In October 1864, Miller moved to Chattanooga, Tennessee and worked as a pressman for the Chattanooga Gazette. He spent some time in Richmond, Virginia, but soon returned again to Chattanooga to work for the Chattanooga Times, which was edited and published by Adolph S. Ochs at the time. Miller eventually started his own newspaper, the Weekly Blade, in 1898. The Blade ran for over a decade and it highlighted Miller's values and condemnation of segregation and civil rights restrictions. There is just one known extant copy of the Weekly Blade, located in the Tennessee State Library and Archives.

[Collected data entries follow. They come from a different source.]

(* ===== verification/InstructionTheorems.v ===== *)
(** * What an instruction does to its frame

    Every instruction of every table keeps the contract but its gas, never has
    more gas after it than before it was paid for unless a native method gave
    some back, evolves the machine, and moves
    the position forward unless it jumps, which costs gas.  [disciplined] says so
    of an operation together with its price: the calls give back gas, which their
    price has set aside. *)

From S2P Require Import Prelude KeyedList ChainParam VMConfig Words Memory Analysis StakingTypes AuctionTypes Stats StackedMap State ScriptEnv StakingUtils StakingHandlers AccountLock MeterTracker EVM Instructions GasFuncs JumpTable Interpreter Evolution.
From Stdlib Require Import Ascii.
From stdpp Require Import list.
Import Frame operation GasFuncs.
Open Scope Z_scope.
Implicit Types (f : Frame.t) (o : operation.t).

(** ** Moves that touch neither the machine nor the contract *)

Record kept f f' : Prop := {
  kept_evm : evm f' = evm f;
  kept_contract : contract f' = contract f;
  kept_pc : pc f' = pc f
}.

Lemma pop_kept f x f' : pop f = Ret (x, f') -> kept f f'.
Proof. unfold pop. destruct (stack f); [done|]. intros [= <- <-]. done. Qed.

Lemma dup_kept n f f' : dup n f = Ret f' -> kept f f'.
Proof. unfold dup. intros Hd. inv_bind Hd. by injection Hd as <-. Qed.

Miller was regarded in both the black and white communities for his personal and editorial style, predating Dr. Martin Luther King Jr. by fifty years as a black leader in Chattanooga. He was an organizer of the streetcar system in protest of a 1905 segregation law against passengers. During the same year, he began his own taxi service, the Hack Line, that ran between Chattanooga and other African-American communities.

One of his editorials stated: "They have taken our part of the library; they have moved our school to the frog pond; they have passed the Jim Crow law; they have knocked us out of the jury box; they have played the devil generally; and what in thunder will they do no one knows."

Randolph Miller stopped publication of the Weekly Blade after twelve years due to declining health and overwork. He died in 1916 at the age of eighty-six and buried in the Forest Hills Cemetery in Chattanooga.